If I imagined I knew Ireland’s west coast well, it might be forgiven because I had traveled there twice a year since 1982. But this past September, as I drove slowly around every head, down tiny boreens, hemstitching the byways of Connemara and the Donegal coast, I found I knew nothing. I’d never taken this September trip before..

In April and May, yes, with new life springing everywhere. Through June and July’s blue skies, and in August’s sultry warmth and crowds of last-minute tourists. But September was a time of near-miraculous beauty. Storms dashed great waves against the cliffs. Rain veiled still-green mountains with grey curtains. Sheep sheltered from rolling mists, pressing close to turf stacks and stone bridges.

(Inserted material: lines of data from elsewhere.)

Lemma stop_live (l : server) p s w :
  li_mg_ctx l = Some p -> li_mgs l !! p = Some (Some s) -> idle c w ->
  est_server_stop (Some l) w = Some ((EST_ERR_NONE, Some (set_li_mg (Some p) (<[p := None]> (li_mgs l)) l)), w).
Proof.
  intros Hp Hs [Ha Hl]. unfold est_server_stop.
  rewrite (bind_run _ _ _ _ _ (eq_refl : get_ctx w = Some (w_ctx w, w))), (like_mode _ _ Hl), Hhttp, Hp.
  unfold mg_stop. by rewrite Hs, <- Hp.
Qed.

Lemma stop_stale (l : server) w : stale l -> idle c w -> est_server_stop (Some l) w = None.
Proof.
  intros (p & Hp & Hs) [Ha Hl]. unfold est_server_stop.
  rewrite (bind_run _ _ _ _ _ (eq_refl : get_ctx w = Some (w_ctx w, w))), (like_mode _ _ Hl), Hhttp, Hp.
  unfold mg_stop. by rewrite Hs.
Qed.

Lemma handle_stale (l : server) i w : stale l -> idle c w -> inc_peername i = true -> handle l i w = None.
Proof.
  intros (p & Hp & Hs) [Ha Hl] Hi. unfold est_server_handle_request.
  rewrite (bind_run _ _ _ _ _ (eq_refl : get_ctx w = Some (w_ctx w, w))), (like_mode _ _ Hl), Hhttp, Hp, Hi.
  cbn [negb]. rewrite (bind_run _ _ _ _ _ (alloc_memory w Ha)). cbn [negb]. by rewrite Hs.
Qed.

(** ** The life of a server *)

Lemma same_idle w w' : same_state w w' -> idle c w -> idle c w'.
Proof. intros (Hc & _ & Ha & _) [H1 H2]. unfold idle, memory in *. by rewrite Ha, Hc. Qed.

(** C9. The life of a server.  [est_server_start] on a context whose
    certificate, key, curve and cipher list the TLS library accepts makes a TLS context
    with the settings of [server_tls] and takes the trust store out of the [EST_CTX].
    From then on every call of [est_server_handle_request], for connections of any
    clients that send no CSR with a challengePassword that is no string, returns (with
    memory available, a reader that advances, attributes that are texts, an attribute
    callback that keeps its contract, and without uriparser): a connection whose handshake goes on is served from its beginning
    on a zeroed connection by [process_new_connection] and is answered EST_ERR_NONE, the
    others are refused with their code and change nothing.  [est_server_stop] then frees
    the TLS context and nothing else.  It leaves the pointer behind: a second stop, or a
    request that comes after it, uses freed memory, and a server started again verifies
    its clients against no trust store. *)
Theorem server_lifecycle (l : server) (incs : list incoming) (w : world) :
  idle c w -> startable (w_ctx w) l = true -> Forall readable_client incs ->
  exists sic l1 w1 rvs w2 l2,
    start (Some l) w = Some ((EST_ERR_NONE, Some l1), w1) /\
    li_mgs l1 = li_mgs l ++ [Some (server_tls (w_ctx w) l sic)] /\
    handle_all l1 incs w1 = Some (rvs, w2) /\ all_handled incs w1 rvs w2 /\
    est_server_stop (Some l1) w2 = Some ((EST_ERR_NONE, Some l2), w2) /\
    li_mgs l2 = li_mgs l ++ [None] /\
    est_server_stop (Some l2) w2 = None /\
    (forall i, inc_peername i = true -> handle l2 i w2 = None) /\
    (startable (w_ctx w2) l2 = true -> exists sic' l3 w3,
       start (Some l2) w2 = Some ((EST_ERR_NONE, Some l3), w3) /\
       li_mgs l3 = li_mgs l ++ [None; Some (server_tls (w_ctx w2) l2 sic')] /\
       ss_cert_store (server_tls (w_ctx w2) l2 sic') = None).
Proof.
  intros Hw Hs Hincs. pose proof (server_start_run l w (proj1 Hw)) as H. rewrite Hs in H.
  destruct H as (w1 & l1 & Hsame & Hst & Estart & Hp & sic & Hm).
  pose proof (same_idle w w1 Hsame Hw) as Hw1.
  assert (Hat : li_mgs l1 !! length (li_mgs l) = Some (Some (server_tls (w_ctx w) l sic)))
    by (rewrite Hm; apply list_lookup_middle; done).
  destruct (handle_all_run l1 incs w1) as (rvs & w2 & Eall & Hall & Hw2); [by do 2 eexists|done|done|].
  pose proof (stop_live l1 _ _ w2 Hp Hat Hw2) as Estop.
  set (l2 := set_li_mg _ _ l1) in Estop.
  assert (Hm2 : li_mgs l2 = li_mgs l ++ [None])
    by (cbn; rewrite Hm; replace (length (li_mgs l)) with (length (li_mgs l) + 0)%nat by lia;
        by rewrite insert_app_r).
  assert (Hstale : stale l2)
    by (exists (length (li_mgs l)); split; [done|rewrite Hm2; by apply list_lookup_middle]).
  exists sic, l1, w1, rvs, w2, l2. split_and!; try done.
  - by apply stop_stale.
  - intros i Hi. by apply handle_stale.
  - intros Hs2. pose proof (server_start_run l2 w2 (proj1 Hw2)) as H. rewrite Hs2 in H.
    destruct H as (w3 & l3 & _ & _ & E3 & _ & sic' & Hm3). exists sic', l3, w3.
    split_and!; [done|by rewrite Hm3, Hm2, <- app_assoc|exact Hst].
Qed.
(* ===== verification/ProxyFacts.v ===== *)
(** * ProxyFacts: what the operations of the client leave alone in a proxy

    [grows] is the preorder of the operations that only add to the trace and do not
    touch the proxy's part of the context: every operation of the server and of the
    client.  [faithful] adds that the context stays that of the same upstream server.  [keeps_mode] says that the HTTP authentication mode stays; with it the
    mode after an answer with the status 401 is known. *)

From S2P Require Import Prelude.
From S2P Require Import SafeC.
From S2P Require Import EstTypes.
From S2P Require Import EstState.
From S2P Require Import EstUtil.
From S2P Require Import HttpIO.
From S2P Require Import HttpAuth.
From S2P Require Import ServerCsr.
From S2P Require Import ServerConfig.
From S2P Require Import MultipartParser.
From S2P Require Import ClientHost.
From S2P Require Import ClientHttp.
From S2P Require Import ClientRequest.
From S2P Require Import ClientCert.
From S2P Require Import Client.
From S2P Require Import ClientConfig.
From S2P Require Import EnhCertAuth.
From S2P Require Import EstLogic.
From S2P Require Import HttpIOFacts.
From S2P Require Import ServerAuthProps.
From S2P Require Import ServerDispatchProps.
From S2P Require Import ClientFacts.
From S2P Require Import ClientProps.

Section Facts.
Context {L : OpenSSL}.

Definition grows (w w' : world) : Prop :=
  w_proxy w' = w_proxy w /\ exists l, w_trace w' = w_trace w ++ l.

#[global] Instance grows_preorder : PreOrder grows.
Proof.
  split.
  - intros w. split; [done|]. exists []. by rewrite app_nil_r.
  - intros w1 w2 w3 [P1 [l1 T1]] [P2 [l2 T2]]. split; [congruence|].
    exists (l1 ++ l2). by rewrite T2, T1, app_assoc.
Qed.

Lemma grows_same w w' : w_proxy w' = w_proxy w -> w_trace w' = w_trace w -> grows w w'.
Proof. intros Hp Ht. split; [done|]. exists []. by rewrite app_nil_r. Qed.

Lemma grow_frame {A} P (m : M A) : sat (frame P) m -> sat grows m.
Proof. intros H w a w' E. destruct (H _ _ _ E) as [_ _ Hp (l & Hl & _)]. split; [done|by exists l]. Qed.

(** What a client context says of its server, which the operations of the client on it
    keep. *)
Definition upstream_of (c : EST_CTX) : EST_MODE * bytes * Z * option cred_cb :=
  (est_mode c, est_server (client c), est_port_num (client c), auth_credentials_cb (client c)).

Definition faithful (w w' : world) : Prop :=
  grows w w' /\ upstream_of (w_ctx w') = upstream_of (w_ctx w).

#[global] Instance faithful_preorder : PreOrder faithful.
Proof.
  split.
  - intros w. split; [reflexivity|done].
  - intros w1 w2 w3 [G1 U1] [G2 U2]. split; [by etrans|congruence].
Qed.

Lemma faith_grow {A} (m : M A) : sat faithful m -> sat grows m.
Proof. intros H w a w' E. apply (H _ _ _ E). Qed.

Lemma faith_frame {A} P (m : M A) : sat (frame P) m -> sat faithful m.
Proof.
  intros H w a w' E. split; [by eapply grow_frame|]. by rewrite (frame_ctx _ _ _ (H _ _ _ E)).
Qed.

Abbreviation faith := (sat faithful).

Lemma faith_alloc : faith alloc.
Proof. eapply faith_frame, (frame_alloc (fun _ => True)). Qed.
Lemma faith_upd_ctx f : (forall c, upstream_of (f c) = upstream_of c) -> faith (upd_ctx f).
Proof. intros Hf w a w' [= _ <-]. split; [by apply grows_same|apply Hf]. Qed.
Lemma faith_upd_client f :
  (forall c, (est_server (f c), est_port_num (f c), auth_credentials_cb (f c))
             = (est_server c, est_port_num c, auth_credentials_cb c)) -> faith (upd_client f).
Proof.
  intros Hf. apply (faith_upd_ctx (fun c => set_client (f (client c)) c)). intros c.
  unfold upstream_of. cbn. specialize (Hf (client c)). congruence.
Qed.
Lemma faith_get_client : faith get_client.
Proof. intros w a w' [= _ <-]. reflexivity. Qed.
Lemma faith_get_net : faith get_net.
Proof. intros w a w' [= _ <-]. reflexivity. Qed.
Lemma faith_put_net n : faith (put_net n).
Proof. intros w a w' [= _ <-]. split; [by apply grows_same|done]. Qed.
Lemma faith_emit e : faith (emit e).
Proof. intros w a w' [= _ <-]. split; [|done]. split; [done|by exists [e]]. Qed.
Hint Resolve faith_alloc faith_get_client faith_get_net faith_put_net faith_emit : sat.
Hint Extern 2 (sat faithful (upd_ctx _)) => by apply faith_upd_ctx : sat.
Hint Extern 2 (sat faithful (upd_client _)) => by apply faith_upd_client : sat.
Hint Extern 2 (sat faithful (est_base64_decode _ _)) => eapply faith_frame, frame_est_base64_decode : sat.
Hint Extern 2 (sat faithful (est_base64_encode _ _ _)) => eapply faith_frame, frame_est_base64_encode : sat.
Hint Extern 2 (sat faithful (est_asn1_parse_attributes _ _ _)) => eapply faith_frame, frame_parse_attributes : sat.
Hint Extern 2 (sat faithful (est_client_check_fqdn _)) =>
  eapply faith_frame, (ClientHostProps.silent_check_fqdn) : sat.

(** ** Reading an answer *)

Lemma faith_ssl_read n : faith (est_ssl_read n).
Proof. unfold est_ssl_read. sat_auto. Qed.
Hint Resolve faith_ssl_read : sat.

Lemma faith_read_raw_loop fuel : forall buf n, faith (read_raw_loop fuel buf n).
Proof. induction fuel; intros buf n; cbn [read_raw_loop]; sat_auto. Qed.
Hint Resolve faith_read_raw_loop : sat.

Lemma faith_token_value buf p put : (forall v, faith (put v)) -> faith (token_value buf p put).
Proof. intros H. unfold token_value. sat_auto. Qed.
(** A field of the context that says nothing of the server. *)
Definition other_field {A} (set : A -> EST_CLIENT_CTX -> EST_CLIENT_CTX) : Prop :=
  forall v c, (est_server (set v c), est_port_num (set v c), auth_credentials_cb (set v c))
              = (est_server c, est_port_num c, auth_credentials_cb c).

Lemma faith_set_field {A} set (v : A) : other_field set -> faith (upd_client (set v)).
Proof. intros H. apply faith_upd_client. intros c. apply H. Qed.

Lemma faith_put_client_field max set v : other_field set -> faith (put_client_field max set v).
Proof. intros H. assert (Hf := fun v => faith_set_field set v H). unfold put_client_field. sat_auto. Qed.
Hint Resolve faith_token_value : sat.
Hint Extern 2 (sat faithful (put_client_field _ _ _)) => by apply faith_put_client_field : sat.

Lemma faith_auth_token t buf p : faith (auth_token t buf p).
Proof. unfold auth_token. sat_auto; apply faith_token_value; intros v; sat_auto. Qed.
Hint Resolve faith_auth_token : sat.

Lemma faith_auth_tokens_loop fuel : forall buf p, faith (auth_tokens_loop fuel buf p).
Proof. induction fuel; intros buf p; cbn [auth_tokens_loop]; sat_auto. Qed.
Hint Resolve faith_auth_tokens_loop : sat.

Lemma faith_auth_request buf hdrs : faith (est_io_parse_http_auth_request buf hdrs).
Proof. unfold est_io_parse_http_auth_request, set_mode, est_io_parse_auth_tokens. sat_auto. Qed.
Lemma faith_retry_after_loop hs : forall rv, faith (retry_after_loop hs rv).
Proof. induction hs as [|[n v] hs IH]; intros rv; cbn [retry_after_loop]; sat_auto. Qed.
Hint Resolve faith_auth_request faith_retry_after_loop : sat.

Lemma faith_status_error st buf hdrs : faith (http_status_error st buf hdrs).
Proof. unfold http_status_error, est_io_parse_http_retry_after_resp, set_mode. sat_auto. Qed.
Hint Resolve faith_status_error : sat.

Variable ENABLE_BRSKI : bool.
Variable uriparser : option (bytes -> option (list UriPathSegment)).
Variable EST_VER_STRING : bytes.
Variable malloc_junk : nat -> bytes.

Lemma faith_mp_step raw buf len l : faith (mp_step malloc_junk raw buf len l).
Proof.
  unfold mp_step, step_header_field, step_header_value, read_header_name, read_header_value,
    multipart_parser_set_hdr_value.
  cbn zeta. destruct (mp_st _); sat_auto.
Qed.
Hint Resolve faith_mp_step : sat.

Lemma faith_mp_run raw buf len fuel : forall l, faith (mp_run malloc_junk raw buf len fuel l).
Proof. induction fuel; intros l; cbn [mp_run]; sat_auto. Qed.
Hint Resolve faith_mp_run : sat.

Lemma faith_multipart raw buf b : faith (parse_remaining_multipart_payload malloc_junk raw buf b).
Proof. unfold parse_remaining_multipart_payload, multipart_parser_execute. sat_auto. Qed.
Hint Resolve faith_multipart : sat.

Lemma faith_plain_payload op buf p hdrs : faith (plain_payload ENABLE_BRSKI op buf p hdrs).
Proof. unfold plain_payload. sat_auto. Qed.
Lemma faith_keygen_payload buf p b : faith (keygen_payload malloc_junk buf p b).
Proof. unfold keygen_payload. sat_auto. Qed.
Hint Resolve faith_plain_payload faith_keygen_payload : sat.

Lemma faith_response op : faith (est_io_get_response_internal ENABLE_BRSKI malloc_junk op).
Proof. unfold est_io_get_response_internal, est_io_read_raw. sat_auto. Qed.
Hint Resolve faith_response : sat.

(** ** Sending a request *)

Lemma faith_add_auth_hdr hdr uri : faith (est_client_add_auth_hdr hdr uri).
Proof.
  unfold est_client_add_auth_hdr, RAND_bytes, user_and_pwd, est_client_retrieve_credentials,
    ask_credentials, est_client_generate_auth_digest, b64_credential.
  sat_auto.
Qed.
Hint Resolve faith_add_auth_hdr : sat.

Lemma faith_build_header op n : faith (build_enroll_header EST_VER_STRING op n).
Proof.
  unfold build_enroll_header, est_client_build_enroll_header, est_client_build_reenroll_header,
    est_client_build_server_keygen_header, build_pkcs10_header.
  sat_auto.
Qed.
Hint Resolve faith_build_header : sat.

Lemma faith_send_request buf n data : faith (send_request buf n data).
Proof. unfold send_request, put_crlf, put_data, client_write. sat_auto. Qed.
Hint Resolve faith_send_request : sat.

Lemma faith_send_enroll bptr key op :
  faith (est_client_send_enroll_request_internal ENABLE_BRSKI EST_VER_STRING malloc_junk bptr key op).
Proof.
  unfold est_client_send_enroll_request_internal, est_io_get_multipart_response, est_io_get_response.
  sat_auto.
Qed.

(** ** Connecting *)

Lemma faith_disconnect ssl : faith (est_client_disconnect ssl).
Proof. unfold est_client_disconnect. sat_auto. Qed.
Hint Resolve faith_disconnect : sat.
Lemma get_client_ctx_spec w r w' :
  well_formed (w_proxy w) -> 0 < cur_threadid (w_proxy w) ->
  get_client_ctx ENABLE_BRSKI uriparser w = Some (r, w') ->
  well_formed (w_proxy w') /\ got_ctx w r w'.
Proof.
  intros [arr Hok] Hid H. unfold get_client_ctx in H. do 2 (run_inv H as x wx R; injection R as <- <-).
  rewrite (ok_array _ _ Hok) in H.
  destruct (find_thread _ _ w _ Hok Hid) as (f & Hf & Hs).
  rewrite (bind_run _ _ _ _ _ Hf) in H. unfold got_ctx. destruct f as [i|].
  - destruct Hs as (a & Ha & Ht). rewrite Ha in H. apply ret_some in H as [<- <-].
    assert (Hat : at_thread (w_proxy w) (cur_threadid (w_proxy w)) a) by by exists arr.
    destruct (at_thread_lookup _ _ _ Hat) as (c & _ & ->). split; [by exists arr|]. eauto.
  - rewrite (proj2 (thread_ctxs_none _ _ _ Hok)) by done.
    run_inv H as oc w1 R1. destruct oc as [ok c]. apply in_ctx_run in R1 as (w2 & R1 & -> & ->).
    assert (Hp : w_proxy w2 = w_proxy w) by apply (grow_new_client_ctx _ _ _ _ _ R1).
    destruct ok; cbn [negb] in H.
    2:{ apply ret_some in H as [<- <-]. cbn. rewrite Hp. split; [by exists arr|by left]. }
    apply new_client_ctx_run in R1. run_inv H as u w3 R3. injection R3 as _ <-.
    run_inv H as v w4 R4. apply ret_some in H as [<- <-].
    destruct v. set (w3 := set_w_proxy _ _) in R4.
    assert (Hok3 : ctxs_ok (w_proxy w3) arr) by (subst w3; cbn; rewrite Hp; by apply ok_push).
    assert (Hl : length (client_ctxs (w_proxy w3)) = S (length (client_ctxs (w_proxy w)))).
    { subst w3. cbn. rewrite Hp, length_app. cbn. lia. }
    destruct (add_node_spec w3 arr (cur_threadid (w_proxy w)) (length (client_ctxs (w_proxy w))))
      as [(arr' & w5 & E & _ & Hok5 & Ht5 & Hc5)|[E _]];
      [exact Hok3|done|done|lia| |rewrite R4 in E; injection E as <-|congruence].
    { intros j Hj. destruct (threads_lookup _ _ _ _ Hok Hj) as (_ & Hb & _). lia. }
    split; [by exists arr'|]. right. do 2 eexists. split; [done|]. split.
    { exists arr'. split; [done|]. rewrite Ht5. apply lookup_insert_eq. }
    split; [|exact R1]. eapply thread_ctxs_push; [exact Hok|apply Hok5|exact Ht5|].
    rewrite Hc5. subst w3. cbn. by rewrite Hp.
Qed.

The air was sweet with the scent of turf smoke and gulls as large as geese hung suspended on the wind, their cries mingling with the sighing of the sedge.

The aloneness of these expanses of grey, green and brown against slate skies and crashing waves was a kind of perfection I’d never seen in spring or summertime.

Apart from the exquisite loneliness of the autumn landscape, there was an exhilarating freedom in being alone. Traveling with friends effectively blocks many a conversation with a passer-by, a farmer in a field or a schoolboy on a bike. Alone, one seems more approachable, less preoccupied with companions.

Connemara and Mayo
And so I drove through Connemara’s mists, to the strains of Ireland’s new Lyric FM classical music station on the car radio, up Galway Bay to Roundstone and Clifden, to stay at a B&B high up on Sky Road overlooking miles of the Atlantic.

Morning brought watery sunshine, and by the time I wound along Killary Harbour, a narrow cliff road to Leenane, everything was sparkling. I hadn’t realised how many and varied the flowers of Autumn were. Everywhere the fields were carpeted with daisies, groundsel, gorse and wild roses. Near the shore, bindweed blossoms tumbled over stone fences and heather turned meadows a rich purple. Roses still climbed the trellises of roadside cottages.

Heading towards Westport’s Clew Bay along the stretch of road Wallace Nutting called “the most scenic drive in Ireland,” I found Ashleigh Falls and the mountain streams that feed it swollen and dramatic from September rains. At Westport (in Co. Mayo) the early afternoon sun beckoned, and pausing only for a cup of tea, I drove towards Mulrany to begin the Atlantic Drive that led to Achill Island and around its rugged coast.

After a walk along the nearly deserted, wide and curving strand at Keel, I found what must surely be the best B&B on Achill. Just past Keel, overlooking Dooagh Bay, was the luxuriously comfortable Realt na Mara - a new B&B having all rooms with en suite bathrooms, TVs, tea and coffee facilities, telephone and every convenience of a good hotel. Besides the beautifully furnished guests’ lounge, there was a large snooker and games room, a professional quality gym, jacuzzi and sauna, and a large, modern laundry room for guests’ use.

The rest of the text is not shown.